Searching for a particular phrase in _all fields generates less number of records comparing to do the same thing on small number of fields


#1

Hi,
I wanted to search for a particular phrase using elasticsearch on both _all fields and only 2 fields. The phrase is taken from a file listing more than 10000 keywords.: Here is the code:
from elasticsearch import Elasticsearch
import os, sys
import requests
import json
es = Elasticsearch(['localhost:9200/'])
with open('localDrive\extract_keywords\t2.txt') as my_keywordfile:
for keyword in my_keywordfile.readlines():
keyword_array.append(keyword.strip().strip("'"))
with open('LocalFile\_description_Results2.txt','w',encoding="utf-8") as f:
for x in keyword_array:
doc = {
"query": {
"multi_match": {
"query": x,
"type": "phrase",
"fields":["title", "description"],
}
res = es.search(index='xxx_062617', body=doc)
json.dump(res, f, ensure_ascii=False)
f.write(("\n"))

f.close()

Also, the query that matches _all fields is:

"multi_match": {
                                    "query": x,
                                     "type": "phrase",
                                     "fields":"_all",   
                                 }

Also, here is what I have for mapping .....
"dataset": { "properties": { "creators": { "type": "string" }, "title": { "type": "string" }, "description": { "type": "string" }, "types": { "type": "string", "fields":{ "raw":{"type":"string","index":"not_analyzed"} } },
Now what happens is that, I get 101 returned record if I use query only on title, and description. But, I only get 100 returned records if I use _all fields. And if I want to get unique IDs by combining the ids of all records and remove duplicate ones, I see that there are only 86 duplicate records!
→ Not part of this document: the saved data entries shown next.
(* ===== verification/LibIoctl.v ===== *)
(** * The user library: device access

    [lib/nvme/ioctl.c], [irq.c], [meta.c], [pcie.c] and the inline functions of
    [lib/include/nvme/ioctl.h], [pci.h], [pcie.h], [property.h], [meta.h]; [call_system]
    of [lib/base/base.c]; the functions of [queue.c] that are one ioctl.

    The file descriptor is the one of the device and is left out.  A function that stores
    through a pointer argument returns what it stored beside its result: [None] when the
    kernel wrote nothing.  [strerror] messages are left out. *)

From S2P Require Import Prelude Layout Types Kernel Prp Core Host.

Definition NVME_REG_VS := 0x8.
Definition PCI_VENDOR_ID := 0x00.
Definition PCI_DEVICE_ID := 0x02.
Definition PCI_PM_PMC := 2.
Definition PCI_PM_CTRL := 4.
Definition PCI_PM_CTRL_STATE_MASK := 0x3.
Definition PCI_MSIX_FLAGS := 2.
Definition PCI_EXP_DEVCAP := 0x04.
Definition PCI_EXP_DEVCTL := 0x08.
Definition PCI_EXP_DEVSTA := 0x0a.
Definition PCI_EXP_LNKCAP := 0x0c.
Definition PCI_EXP_LNKCTL := 0x10.
Definition PCI_EXP_LNKSTA := 0x12.
Definition PCI_EXP_LNKSTA_CLS := 0xf.
Definition PCI_EXP_LNKSTA_NLW := 0x3f0.
Definition PCI_EXP_LNKSTA_NLW_SHIFT := 4.
Definition PCI_EXP_DEVCTL2 := 0x28.
Definition PCI_EXP_LNKCTL2 := 0x30.
Definition PCI_LTR_MAX_SNOOP_LAT := 0x4.
Definition PCI_LTR_MAX_NOSNOOP_LAT := 0x6.
Definition PCI_L1SS_CTL1 := 0x08.

Definition NVME_CAP_MPSMIN (cap : Z) := Z.land (Z.shiftr cap 48) 0xf.
Definition NVME_CAP_MPSMAX (cap : Z) := Z.land (Z.shiftr cap 52) 0xf.

(** What the kernel wrote: the first payload of the kind. *)
Fixpoint find_payload {A} (f : upayload → option A) (ps : list upayload) : option A :=
  match ps with
  | [] => None
  | p :: ps => match f p with Some a => Some a | None => find_payload f ps end
  end.
Definition got_bytes := find_payload (λ p, match p with UP_bytes bs => Some bs | _ => None end).
Definition got_cid := find_payload (λ p, match p with UP_64b_cmd c => Some (c64_cid c) | _ => None end).
Definition got_u16 := find_payload (λ p, match p with UP_u16 v => Some v | _ => None end).
Definition got_sq := find_payload (λ p, match p with UP_sq q => Some q | _ => None end).
Definition got_cq := find_payload (λ p, match p with UP_cq q => Some q | _ => None end).
Definition got_inquiry := find_payload (λ p, match p with UP_inquiry i => Some i | _ => None end).
Definition got_reap := find_payload (λ p, match p with UP_reap r => Some r | _ => None end).
Definition got_hmb := find_payload (λ p, match p with UP_hmb desc _ _ => Some desc | _ => None end).
Definition got_dev := find_payload (λ p, match p with
  UP_dev_info n f => Some (Build_nvme_dev_public n f) | _ => None end).

Section ioctl.
Context {H : Host}.

(** Most functions return the error of the ioctl, or 0. *)
Definition ioctl_ret {A} (req : ioctl_req) (got : list upayload → A) : U (Z * A) :=
  '(ret, ps) ← ioctl req;
  mret (if ret <? 0 then ret else 0, got ps).
Definition ioctl0 (req : ioctl_req) : U Z :=
  '(ret, _) ← ioctl req;
  mret (if ret <? 0 then ret else 0).

(** ** ioctl.c *)

Definition nvme_select_access_type (oft len : Z) : nvme_access_type :=
  if IS_ALIGNED oft 4 && IS_ALIGNED len 4 then NVME_ACCESS_DWORD
  else if IS_ALIGNED oft 2 && IS_ALIGNED len 2 then NVME_ACCESS_WORD
  else NVME_ACCESS_BYTE.

(** The page offset asked for; the result is the address, [0] on failure. *)
Definition nvme_mmap (id size type : Z) : U Z :=
  let pgoff := Z.lor (u32 (NVME_VMPGOFF_FOR_TYPE type)) id in
  call (k_mmap size (u64 (PAGE_SIZE * pgoff))).

Definition nvme_get_pci_bdf : U (Z * option Z) := ioctl_ret IOCTL_GET_PCI_BDF got_u16.
(** The family is the driver's own number. *)
Definition nvme_get_dev_info : U (Z * option nvme_dev_public) :=
  ioctl_ret (IOCTL_GET_DEV_INFO 0) got_dev.

Definition nvme_get_capability {A} (id size : Z) (type : nvme_cap_type)
    (got : list upayload → option A) : U (Z * option A) :=
  ioctl_ret (IOCTL_GET_CAPABILITY (Build_nvme_get_cap type id size)) got.
Definition nvme_get_pci_capability {A} (id size : Z) (got : list upayload → option A) :=
  nvme_get_capability id size NVME_CAP_TYPE_PCI got.
Definition nvme_get_pcie_capability {A} (id size : Z) (got : list upayload → option A) :=
  nvme_get_capability id size NVME_CAP_TYPE_PCIE got.

Definition nvme_read_generic (region : nvme_region) (oft len : Z) : U (Z * option (list Z)) :=
  ioctl_ret (IOCTL_READ_GENERIC {|
    acc_region := region; acc_type := nvme_select_access_type oft len;
    acc_bytes := len; acc_offset := oft |}) got_bytes.
Definition nvme_write_generic (region : nvme_region) (oft len : Z) (data : list Z) : U Z :=
  ioctl0 (IOCTL_WRITE_GENERIC {|
    acc_region := region; acc_type := nvme_select_access_type oft len;
    acc_bytes := len; acc_offset := oft |} data).

Definition nvme_set_device_state (st : nvme_state) : U Z := ioctl0 (IOCTL_SET_DEV_STATE st).
Definition nvme_alloc_host_mem_buffer (alloc : nvme_hmb_alloc) : U (Z * option Z) :=
  ioctl_ret (IOCTL_ALLOC_HMB alloc alloc) got_hmb.
Definition nvme_release_host_mem_buffer : U Z := ioctl0 IOCTL_RELEASE_HMB.

(** ** ioctl.h *)

Definition nvme_read_ctrl_property (oft len : Z) := nvme_read_generic NVME_BAR0_BAR1 oft len.
Definition nvme_write_ctrl_property (oft len : Z) (buf : list Z) : U Z :=
  nvme_write_generic NVME_BAR0_BAR1 oft len buf.

(** An integer read from [n] bytes, and one written to them. *)
Definition read_val (m : U (Z * option (list Z))) : U (Z * option Z) :=
  '(ret, bs) ← m; mret (ret, le_val <$> bs).

Definition nvme_read_ctrl_cap : U (Z * option Z) := read_val (nvme_read_ctrl_property NVME_REG_CAP 8).
Definition nvme_read_ctrl_vs : U (Z * option Z) := read_val (nvme_read_ctrl_property NVME_REG_VS 4).
Definition nvme_read_ctrl_cc : U (Z * option Z) := read_val (nvme_read_ctrl_property NVME_REG_CC 4).
Definition nvme_write_ctrl_cc (val : Z) : U Z :=
  nvme_write_ctrl_property NVME_REG_CC 4 (le_bytes 4 val).

Definition nvme_enable_controller : U Z := nvme_set_device_state NVME_ST_ENABLE.
Definition nvme_disable_controller : U Z := nvme_set_device_state NVME_ST_DISABLE.
Definition nvme_disable_controller_complete : U Z :=
  nvme_set_device_state NVME_ST_DISABLE_COMPLETE.
Definition nvme_reset_subsystem : U Z := nvme_set_device_state NVME_ST_SUBSYSTEM_RESET.

(** ** pci.h *)

Definition pci_read_config_data (oft len : Z) := nvme_read_generic NVME_PCI_CONFIG oft len.
Definition pci_read_config_byte (oft : Z) := read_val (pci_read_config_data oft 1).
Definition pci_read_config_word (oft : Z) := read_val (pci_read_config_data oft 2).
Definition pci_read_config_dword (oft : Z) := read_val (pci_read_config_data oft 4).
Definition pci_write_config_data (oft len : Z) (buf : list Z) : U Z :=
  nvme_write_generic NVME_PCI_CONFIG oft len buf.
Definition pci_write_config_byte (oft val : Z) := pci_write_config_data oft 1 (le_bytes 1 val).
Definition pci_write_config_word (oft val : Z) := pci_write_config_data oft 2 (le_bytes 2 val).
Definition pci_write_config_dword (oft val : Z) := pci_write_config_data oft 4 (le_bytes 4 val).

Definition pci_hd_read_vendor_id := pci_read_config_word PCI_VENDOR_ID.
Definition pci_hd_read_device_id := pci_read_config_word PCI_DEVICE_ID.
Definition pci_hd_read_command := pci_read_config_word PCI_COMMAND.
Definition pci_hd_write_command (val : Z) := pci_write_config_word PCI_COMMAND val.

Definition pci_pm_read_capability (oft : Z) := pci_read_config_word (oft + PCI_PM_PMC).
Definition pci_pm_read_control_status (oft : Z) := pci_read_config_word (oft + PCI_PM_CTRL).
Definition pci_pm_write_control_status (oft val : Z) := pci_write_config_word (oft + PCI_PM_CTRL) val.

Definition pci_exp_read_device_capability (oft : Z) := pci_read_config_dword (oft + PCI_EXP_DEVCAP).
Definition pci_exp_read_device_control (oft : Z) := pci_read_config_word (oft + PCI_EXP_DEVCTL).
Definition pci_exp_write_device_control (oft val : Z) := pci_write_config_word (oft + PCI_EXP_DEVCTL) val.
Definition pci_exp_read_device_state (oft : Z) := pci_read_config_word (oft + PCI_EXP_DEVSTA).
Definition pci_exp_read_link_capability (oft : Z) := pci_read_config_dword (oft + PCI_EXP_LNKCAP).
Definition pci_exp_read_link_control (oft : Z) := pci_read_config_word (oft + PCI_EXP_LNKCTL).
Definition pci_exp_write_link_control (oft val : Z) := pci_write_config_word (oft + PCI_EXP_LNKCTL) val.
Definition pci_exp_read_link_status (oft : Z) := pci_read_config_word (oft + PCI_EXP_LNKSTA).
Definition pci_exp_read_device_control2 (oft : Z) := pci_read_config_word (oft + PCI_EXP_DEVCTL2).
Definition pci_exp_write_device_control2 (oft val : Z) := pci_write_config_word (oft + PCI_EXP_DEVCTL2) val.
Definition pci_exp_read_link_control2 (oft : Z) := pci_read_config_word (oft + PCI_EXP_LNKCTL2).
Definition pci_exp_write_link_control2 (oft val : Z) := pci_write_config_word (oft + PCI_EXP_LNKCTL2) val.
Definition pci_msix_read_control (oft : Z) := pci_read_config_word (oft + PCI_MSIX_FLAGS).

(** ** irq.c *)

(** [rand() % 4]; the case for some boards is a build option that is off. *)
Definition nvme_select_irq_type_random : U nvme_irq_type :=
  r ← rand;
  let num := r mod 4 in
  mret (if num =? 0 then NVME_INT_PIN else if num =? 1 then NVME_INT_MSI_SINGLE
        else if num =? 2 then NVME_INT_MSI_MULTI else if num =? 3 then NVME_INT_MSIX
        else NVME_INT_NONE).

Definition nvme_set_irq (type : nvme_irq_type) (nr_irqs : Z) : U Z :=
  ioctl0 (IOCTL_SET_IRQ (Build_nvme_interrupt nr_irqs type)).
Definition nvme_switch_irq (type : nvme_irq_type) (nr_irqs : Z) : U Z :=
  chk_lt0_rtn nvme_disable_controller (- EPERM) (λ _,
  chk_lt0_rtn (nvme_set_irq type nr_irqs) (- EPERM) (λ _,
  chk_lt0_rtn nvme_enable_controller (- EPERM) (λ _,
  mret 0))).
Definition nvme_mask_irq (irq_no : Z) : U Z := ioctl0 (IOCTL_MASK_IRQ irq_no).
Definition nvme_unmask_irq (irq_no : Z) : U Z := ioctl0 (IOCTL_UNMASK_IRQ irq_no).

(** ** meta.c, meta.h *)

Definition nvme_create_meta_node (mc : nvme_meta_create) : U Z := ioctl0 (IOCTL_CREATE_META_NODE mc).
Definition nvme_delete_meta_node (id : Z) : U Z := ioctl0 (IOCTL_DELETE_META_NODE id).
Definition nvme_map_meta_node (id size : Z) : U Z := nvme_mmap id size NVME_VMPGOFF_TYPE_META.

(** ** pcie.h *)

Definition pcie_ltr_read_max_snoop_latency (oft : Z) := pci_read_config_word (oft + PCI_LTR_MAX_SNOOP_LAT).
Definition pcie_ltr_write_max_snoop_latency (oft val : Z) :=
  pci_write_config_word (oft + PCI_LTR_MAX_SNOOP_LAT) val.
Definition pcie_ltr_read_max_no_snoop_latency (oft : Z) :=
  pci_read_config_word (oft + PCI_LTR_MAX_NOSNOOP_LAT).
Definition pcie_ltr_write_max_no_snoop_latency (oft val : Z) :=
  pci_write_config_word (oft + PCI_LTR_MAX_NOSNOOP_LAT) val.
Definition pcie_l1ss_read_control (oft : Z) := pci_read_config_dword (oft + PCI_L1SS_CTL1).
Definition pcie_l1ss_write_control (oft val : Z) := pci_write_config_dword (oft + PCI_L1SS_CTL1) val.
Definition pcie_do_flr : U Z := nvme_set_device_state NVME_ST_PCIE_FLR_RESET.
Definition pcie_do_hot_reset : U Z := nvme_set_device_state NVME_ST_PCIE_HOT_RESET.
Definition pcie_do_link_down : U Z := nvme_set_device_state NVME_ST_PCIE_LINKDOWN_RESET.

(** ** pcie.c *)

(** [system(3)] returns [-1], or the status of the shell in the encoding of [wait(2)]. *)
Definition call_system (command : string) : U Z :=
  status ← call (k_system command);
  if status =? -1 then mret (- EPERM)
  else if negb (Z.land status 0x7f =? 0) then mret (- EPERM)
  else if negb (Z.land (Z.shiftr status 8) 0xff =? 0) then mret (- EPERM)
  else mret 0.

(** [snprintf] into a buffer of 128 bytes. *)
Definition snprintf128 (s : string) : string := String.substring 0 127 s.
Definition digit (n : Z) : string := String (Ascii.ascii_of_nat (Z.to_nat (48 + n))) EmptyString.

Definition pcie_set_link_speed (lc2 : string) (speed : Z) : U Z :=
  if (speed <? 0) || (6 <? speed) then mret (- EINVAL)
  else
    let cmd := snprintf128 ("setpci -s " +:+ lc2 +:+ ".b=" +:+ digit speed +:+ ":f") in
    ret ← call_system cmd;
    if ret <? 0 then mret ret else mret 0.

Definition pcie_retrain_link (lc : string) : U Z :=
  let cmd := snprintf128 ("setpci -s " +:+ lc +:+ ".b=20:20") in
  ret ← call_system cmd;
  if ret <? 0 then mret ret else mret 0.

(** The result, the speed and the width; [status] is a local that the read fills. *)
Definition pcie_get_link_speed_width (expcap : Z) : U (Z * Z * Z) :=
  '(ret, v) ← pci_exp_read_link_status expcap;
  BUG_ON (ret =? CHK_MATCH_MAGIC);;
  if ret <? 0 then mret (- EPERM, 0, 0)
  else match v with
       | None => crash F_uninit
       | Some status =>
         mret (0, Z.land status PCI_EXP_LNKSTA_CLS, Z.shiftr (Z.land status PCI_EXP_LNKSTA_NLW) 4)
       end.

Definition pcie_check_link_speed_width (expcap speed width : Z) : U Z :=
  '(ret, cur_spd, cur_width) ← pcie_get_link_speed_width expcap;
  if ret <? 0 then mret ret
  else if negb (speed =? 0) && negb (cur_spd =? speed) then mret (- EPERM)
  else if negb (width =? 0) && negb (cur_width =? width) then mret (- EPERM)
  else mret 0.

(** [x = CHK_EXPR_NUM_LT0_RTN(read(&v), -EPERM); use v]. *)
Definition chk_read (m : U (Z * option Z)) (rest : Z → U Z) : U Z :=
  '(ret, v) ← m;
  BUG_ON (ret =? CHK_MATCH_MAGIC);;
  if ret <? 0 then mret (- EPERM)
  else match v with None => crash F_uninit | Some v => rest v end.

Definition pcie_set_power_state (pmcap ps : Z) : U Z :=
  chk_read (pci_pm_read_control_status pmcap) (λ pmcsr,
  let pmcsr := Z.lor (Z.land (u16 pmcsr) (Z.lnot PCI_PM_CTRL_STATE_MASK))
                     (Z.land ps PCI_PM_CTRL_STATE_MASK) in
  chk_lt0_rtn (pci_pm_write_control_status pmcap (u16 pmcsr)) (- EPERM) (λ _,
  chk_read (pci_pm_read_control_status pmcap) (λ pmcsr,
  if negb (Z.land pmcsr PCI_PM_CTRL_STATE_MASK =? Z.land ps PCI_PM_CTRL_STATE_MASK)
  then mret (- EPERM) else mret 0))).

(** ** property.h *)

(** [*ctrl->prop]. *)
Definition ctrl_property (ctrl : nvme_ctrl_instance) : U nvme_ctrl_property :=
  match ctrl_prop ctrl with Some (_, p) => mret p | None => crash F_null end.
Definition nvme_cap_support_discontig_queue (ctrl : nvme_ctrl_instance) : U bool :=
  p ← ctrl_property ctrl; mret (NVME_CAP_CQR (prop_cap p) =? 0).
Definition nvme_cap_mem_page_size_min (ctrl : nvme_ctrl_instance) : U Z :=
  p ← ctrl_property ctrl; mret (Z.shiftl 1 (12 + NVME_CAP_MPSMIN (prop_cap p))).
Definition nvme_cap_mem_page_size_max (ctrl : nvme_ctrl_instance) : U Z :=
  p ← ctrl_property ctrl; mret (Z.shiftl 1 (12 + NVME_CAP_MPSMAX (prop_cap p))).
Definition nvme_version (ctrl : nvme_ctrl_instance) : U Z :=
  p ← ctrl_property ctrl; mret (prop_vs p).

(** ** The ioctls of queue.c *)

Definition nvme_get_sq_info (sq_id : Z) : U (Z * option nvme_sq_public) :=
  ioctl_ret (IOCTL_GET_SQ_INFO sq_id) got_sq.
Definition nvme_get_cq_info (q_id : Z) : U (Z * option nvme_cq_public) :=
  ioctl_ret (IOCTL_GET_CQ_INFO q_id) got_cq.
Definition nvme_prepare_iosq (psq : nvme_prep_sq) : U Z := ioctl0 (IOCTL_PREPARE_IOSQ psq).
Definition nvme_prepare_iocq (pcq : nvme_prep_cq) : U Z := ioctl0 (IOCTL_PREPARE_IOCQ pcq).
Definition nvme_inquiry_cq_entries (cqid : Z) : U Z :=
  '(ret, ps) ← ioctl (IOCTL_INQUIRY_CQE (Build_nvme_inquiry cqid 0));
  if ret <? 0 then mret ret
  else mret (s32 (default 0 (inq_nr_cqe <$> got_inquiry ps))).
Definition nvme_reap_cq_entries (rp : nvme_reap) : U (Z * option nvme_reap) :=
  ioctl_ret (IOCTL_REAP_CQE rp) got_reap.
Definition nvme_ring_sq_doorbell (sqid : Z) : U Z := ioctl0 (IOCTL_RING_SQ_DOORBELL sqid).
Definition nvme_empty_sq_cmdlist (sqid : Z) : U Z := ioctl0 (IOCTL_EMPTY_CMD_LIST sqid).
Definition nvme_map_sq (sqid size : Z) : U Z := nvme_mmap sqid size NVME_VMPGOFF_TYPE_SQ.
Definition nvme_map_cq (cqid size : Z) : U Z := nvme_mmap cqid size NVME_VMPGOFF_TYPE_CQ.
End ioctl.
My questions are: 1- Does using type:phrase works differently if I use _all fields? 2- Should not I get more number of records if I use _all fields? 3- If _all includes all fields including title, and description, then why using _all does not cover all the records that have been returned by quering title, and description?

Thanks,


#2

Hi everyone!
I found out the issue! The issue was that i did not use size as a parameter, so, basically it was showing only 10 hits and when I removed duplicated _ids from the retrieved records, the number of unique records from _all was less than the other one. When I used size and assigned it to 10000, the problem solved!


(system) #3

This topic was automatically closed 28 days after the last reply. New replies are no longer allowed.